**Instructions to follow**
Report, as a number alone, how many lines below contain the string "Hstop".
*** Opening of Records for the task ***
(** Cancelled or not, the page loop builds the same slides up to the point
    where the flag is cleared. *)
Lemma pages_out_cancelled : forall images n n0,
  fst (pages_out w dpi cx cy n images)
  = fst (pages_out (uncancelled w) dpi cx cy n0 images)
  \/
  flag_at (stop_after w) (snd (pages_out w dpi cx cy n images)) = false /\
  exists more,
    fst (pages_out (uncancelled w) dpi cx cy n0 images)
    = fst (pages_out w dpi cx cy n images) ++ more.
Proof.
  induction images as [|img rest IH]; intros n n0; cbn [pages_out];
    [left; reflexivity|].
  cbn [uncancelled stop_after save_error flag_at].
  destruct (flag_at (stop_after w) n) eqn:Hflag.
  - destruct (save_error w img "JPEG" (jpg_quality dpi)); [left; reflexivity|].
    specialize (IH (S n) (S n0)).
    destruct (pages_out w dpi cx cy (S n) rest) as [a n1].
    destruct (pages_out (uncancelled w) dpi cx cy (S n0) rest) as [b m1].
    cbn [fst snd] in *.
    destruct IH as [->|(Hdead & more & ->)]; [left; reflexivity|].
    right. split; [exact Hdead|]. exists more. reflexivity.
  - right. cbn [fst snd]. split.
    + eapply flag_at_mono; [|exact Hflag]. lia.
    + eexists. reflexivity.
Qed.

Lemma files_out_cancelled : forall files n n0,
  exists more,
    fst (files_out (uncancelled w) dpi cx cy n0 files)
    = fst (files_out w dpi cx cy n files) ++ more.
Proof.
  induction files as [|path rest IH]; intros n n0; cbn [files_out].
  - exists []. reflexivity.
  - cbn [uncancelled stop_after flag_at].
    change (images_of (uncancelled w) dpi path) with (images_of w dpi path).
    destruct (flag_at (stop_after w) n) eqn:Hflag.
    + pose proof (pages_out_cancelled (images_of w dpi path) (S n) (S n0)) as Hp.
      destruct (pages_out w dpi cx cy (S n) (images_of w dpi path)) as [a n1].
      destruct (pages_out (uncancelled w) dpi cx cy (S n0) (images_of w dpi path))
        as [b m1].
      cbn [fst snd] in Hp.
      destruct Hp as [->|(Hdead & more & ->)].
      * destruct (IH n1 m1) as (more & Hmore).
        destruct (files_out w dpi cx cy n1 rest) as [c n2].
        destruct (files_out (uncancelled w) dpi cx cy m1 rest) as [e m2].
        cbn [fst] in *. subst e. exists more. rewrite app_assoc. reflexivity.
      * pose proof (files_out_dead n1 rest Hdead) as Hnil.
        destruct (files_out w dpi cx cy n1 rest) as [c n2].
        destruct (files_out (uncancelled w) dpi cx cy m1 rest) as [e m2].
        cbn [fst] in *. subst c. exists (more ++ e).
        rewrite app_nil_r, app_assoc. reflexivity.
    + eexists. reflexivity.
Qed.

Hypothesis not_cancelled : stop_after w = None.

(** Without cancellation the slides do not depend on the poll counter. *)
Lemma pages_out_uncancelled : forall images n,
  fst (pages_out w dpi cx cy n images) = fst (pages_out w dpi cx cy 0 images).
Proof.
  induction images as [|img rest IH]; intros n; cbn [pages_out];
    [reflexivity|].
  rewrite not_cancelled. cbn [flag_at].
  destruct (save_error w img "JPEG" (jpg_quality dpi)); [reflexivity|].
  pose proof (IH (S n)) as H1. pose proof (IH 1%nat) as H2.
  destruct (pages_out w dpi cx cy (S n) rest).
  destruct (pages_out w dpi cx cy 1 rest).
  cbn [fst] in *. congruence.
Qed.

(** When every page is encoded, the page loop gives one slide per page, in
    page order, each holding the page's picture. *)
Lemma pages_out_encoded : forall images n,
  forallb (fun img =>
             match save_error w img "JPEG"%string (jpg_quality dpi) with
             | Some _ => false
             | None => true
             end) images = true ->
  fst (pages_out w dpi cx cy n images)
  = map (fun img => [full_bleed dpi cx cy img]) images.
Proof.
  induction images as [|img rest IH]; intros n;
    cbn [pages_out forallb map]; [reflexivity|].
  rewrite not_cancelled. cbn [flag_at].
  destruct (save_error w img "JPEG" (jpg_quality dpi)); [discriminate|].
  cbn [andb]. intros Hrest. specialize (IH (S n) Hrest).
  destruct (pages_out w dpi cx cy (S n) rest). cbn [fst] in *. congruence.
Qed.

End DeckFunctions.

(** Without cancellation the deck is the concatenation, in list order, of
    what each file contributes. *)
Lemma files_out_uncancelled w dpi d :
  stop_after w = None ->
  forall files n,
    fst (files_out w dpi (slide_width d) (slide_height d) n files)
    = flat_map (item_slides w dpi d) files.
Proof.
  intros Hstop. induction files as [|path rest IH]; intros n; cbn [files_out];
    [reflexivity|].
  rewrite Hstop. cbn [flag_at flat_map]. unfold item_slides at 1.
  pose proof (pages_out_uncancelled w dpi (slide_width d) (slide_height d)
                Hstop (images_of w dpi path) (S n)) as Hp.
  destruct (pages_out w dpi (slide_width d) (slide_height d) (S n)
              (images_of w dpi path)) as [here n1].
  specialize (IH n1).
  destruct (files_out w dpi (slide_width d) (slide_height d) n1 rest).
  cbn [fst] in *. congruence.
Qed.

Lemma unreadable_images_of w dpi path :
  unreadable w dpi path = true -> images_of w dpi path = [].
Proof.
  unfold unreadable, images_of, Image_convert.
  destruct (is_pdf path).
  - destruct (convert_from_path w path dpi None (Some "jpeg"%string));
      [discriminate|reflexivity].
  - destruct (Image_open w path) as [img|]; [|reflexivity].
    destruct (String.eqb (mode img) "RGBA" || String.eqb (mode img) "P");
      [|discriminate].
    destruct (convert_error w img "RGB"); [reflexivity|discriminate].
Qed.

(** ** Auxiliary facts on signals and on the written file *)



Lemma deck_slides_grow s d0 new :
  prs s = Some (grow d0 new) -> slides d0 = [] -> deck_slides s = new.
Proof.
  intros Hs H0. unfold deck_slides. rewrite Hs. simpl. rewrite H0. reflexivity.
Qed.

(** The deck of the final state, in all three cases of a run. *)
Lemma final_deck_cases w files dir dpi :
  deck_slides (final w files dir dpi) = [] \/
  exists first rest d0,
    files = first :: rest /\ sized_deck w dpi first = Some d0 /\
    deck_slides (final w files dir dpi)
    = fst (files_out w dpi (slide_width d0) (slide_height d0) 0 files).
Proof.
  destruct files as [|first rest]; [left; reflexivity|].
  destruct (sized_deck w dpi first) as [d0|] eqn:Hsized.
  - right. exists first, rest, d0. repeat split; auto.
    destruct (run_spec w first rest dir dpi d0 Hsized) as (s & Hrun & Hd & _).
    unfold final. rewrite Hrun. cbn [snd].
    eapply deck_slides_grow; eauto using sized_deck_slides.
  - left. destruct (run_size_error w first rest dir dpi Hsized)
      as (e & s & Hrun & Hd & _).
    unfold final. rewrite Hrun. exact Hd.
Qed.

(** A written file holds the deck of the final state. *)
Lemma written_is_final_deck w files dir dpi path d :
  written (final w files dir dpi) = Some (path, d) ->
  prs (final w files dir dpi) = Some d.
Proof.
  destruct files as [|first rest]; [discriminate|].
  destruct (sized_deck w dpi first) as [d0|] eqn:Hsized.
  - destruct (run_spec w first rest dir dpi d0 Hsized)
      as (s & Hrun & Hd & _ & Hw & _).
    unfold final. rewrite Hrun. cbn [snd]. rewrite Hw, Hd. unfold saved.
    destruct (flag_at _ _); [|discriminate].
    destruct (prs_save_error _ _); [discriminate|].
    intros H; inversion H; reflexivity.
  - destruct (run_size_error w first rest dir dpi Hsized)
      as (e & s & Hrun & _ & _ & Hw & _).
    unfold final. rewrite Hrun. cbn [snd]. rewrite Hw. discriminate.
Qed.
*** Close of Records for the task ***
**The answer**
3